WHAT THIS TASK INVOLVES:
Among the records below, find each line bearing the word "else" and copy it.

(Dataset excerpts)
___

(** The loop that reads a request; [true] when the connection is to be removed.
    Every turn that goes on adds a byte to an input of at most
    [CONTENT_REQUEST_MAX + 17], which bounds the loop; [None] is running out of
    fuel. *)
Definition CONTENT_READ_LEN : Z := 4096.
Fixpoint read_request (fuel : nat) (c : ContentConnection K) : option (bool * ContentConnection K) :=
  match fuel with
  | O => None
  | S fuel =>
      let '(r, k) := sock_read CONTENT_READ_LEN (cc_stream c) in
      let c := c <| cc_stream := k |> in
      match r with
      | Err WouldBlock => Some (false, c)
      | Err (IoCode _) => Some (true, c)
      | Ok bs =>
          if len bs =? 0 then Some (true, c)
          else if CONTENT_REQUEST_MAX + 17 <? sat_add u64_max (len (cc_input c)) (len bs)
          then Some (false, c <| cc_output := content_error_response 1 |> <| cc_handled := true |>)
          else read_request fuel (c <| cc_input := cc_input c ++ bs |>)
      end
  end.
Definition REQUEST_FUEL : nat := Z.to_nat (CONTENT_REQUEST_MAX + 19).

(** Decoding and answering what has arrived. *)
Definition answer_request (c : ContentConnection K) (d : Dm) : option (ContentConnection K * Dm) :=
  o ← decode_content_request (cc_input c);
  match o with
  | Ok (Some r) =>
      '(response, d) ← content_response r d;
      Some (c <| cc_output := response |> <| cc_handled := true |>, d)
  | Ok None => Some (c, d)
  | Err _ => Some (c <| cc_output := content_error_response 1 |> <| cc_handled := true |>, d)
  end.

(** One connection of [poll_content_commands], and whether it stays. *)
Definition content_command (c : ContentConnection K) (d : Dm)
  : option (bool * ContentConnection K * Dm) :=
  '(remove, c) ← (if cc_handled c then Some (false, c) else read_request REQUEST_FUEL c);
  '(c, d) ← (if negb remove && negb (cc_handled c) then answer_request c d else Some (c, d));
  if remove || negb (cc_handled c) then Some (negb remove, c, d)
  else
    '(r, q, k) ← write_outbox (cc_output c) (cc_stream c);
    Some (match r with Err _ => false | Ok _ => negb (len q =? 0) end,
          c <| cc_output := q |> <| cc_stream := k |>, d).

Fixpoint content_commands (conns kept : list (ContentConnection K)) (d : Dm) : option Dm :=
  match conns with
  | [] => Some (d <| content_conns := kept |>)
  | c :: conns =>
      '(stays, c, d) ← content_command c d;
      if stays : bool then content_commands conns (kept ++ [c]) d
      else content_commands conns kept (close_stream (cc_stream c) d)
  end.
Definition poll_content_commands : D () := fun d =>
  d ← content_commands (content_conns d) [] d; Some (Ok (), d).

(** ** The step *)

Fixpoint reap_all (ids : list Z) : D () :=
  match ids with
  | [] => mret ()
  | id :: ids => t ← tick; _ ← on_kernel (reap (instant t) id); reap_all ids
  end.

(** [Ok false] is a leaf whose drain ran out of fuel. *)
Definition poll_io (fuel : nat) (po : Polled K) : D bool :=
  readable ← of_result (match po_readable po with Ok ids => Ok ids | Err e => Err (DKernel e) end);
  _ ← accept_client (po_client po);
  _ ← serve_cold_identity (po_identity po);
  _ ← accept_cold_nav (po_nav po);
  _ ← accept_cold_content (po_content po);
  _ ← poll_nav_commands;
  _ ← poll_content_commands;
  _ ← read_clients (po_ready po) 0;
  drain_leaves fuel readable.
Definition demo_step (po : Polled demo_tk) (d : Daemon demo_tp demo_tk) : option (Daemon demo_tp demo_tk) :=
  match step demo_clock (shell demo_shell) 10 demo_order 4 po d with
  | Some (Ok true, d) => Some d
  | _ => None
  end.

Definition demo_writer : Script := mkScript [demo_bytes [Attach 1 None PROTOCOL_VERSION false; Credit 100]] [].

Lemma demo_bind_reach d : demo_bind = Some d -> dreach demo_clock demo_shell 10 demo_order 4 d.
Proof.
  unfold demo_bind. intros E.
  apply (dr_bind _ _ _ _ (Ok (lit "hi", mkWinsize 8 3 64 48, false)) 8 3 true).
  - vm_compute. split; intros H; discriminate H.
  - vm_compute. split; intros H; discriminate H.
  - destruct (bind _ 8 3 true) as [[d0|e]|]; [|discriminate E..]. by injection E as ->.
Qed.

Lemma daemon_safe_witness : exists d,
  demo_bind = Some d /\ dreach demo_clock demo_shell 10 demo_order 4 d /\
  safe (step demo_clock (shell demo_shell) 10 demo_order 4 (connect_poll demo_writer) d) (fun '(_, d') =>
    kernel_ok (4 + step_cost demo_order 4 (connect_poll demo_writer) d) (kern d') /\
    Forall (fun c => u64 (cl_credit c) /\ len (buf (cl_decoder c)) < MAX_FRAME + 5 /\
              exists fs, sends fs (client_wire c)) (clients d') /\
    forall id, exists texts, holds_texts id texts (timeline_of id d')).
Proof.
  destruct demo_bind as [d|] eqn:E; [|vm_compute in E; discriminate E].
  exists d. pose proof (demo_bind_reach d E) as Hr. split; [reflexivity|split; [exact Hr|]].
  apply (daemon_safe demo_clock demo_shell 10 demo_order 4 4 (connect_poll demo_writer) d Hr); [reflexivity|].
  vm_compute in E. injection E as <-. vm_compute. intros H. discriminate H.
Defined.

___

YOUR SOLUTION:
          else if CONTENT_REQUEST_MAX + 17 <? sat_add u64_max (len (cc_input c)) (len bs)
          else read_request fuel (c <| cc_input := cc_input c ++ bs |>)
  '(remove, c) ← (if cc_handled c then Some (false, c) else read_request REQUEST_FUEL c);
  '(c, d) ← (if negb remove && negb (cc_handled c) then answer_request c d else Some (c, d));
  else
      else content_commands conns kept (close_stream (cc_stream c) d)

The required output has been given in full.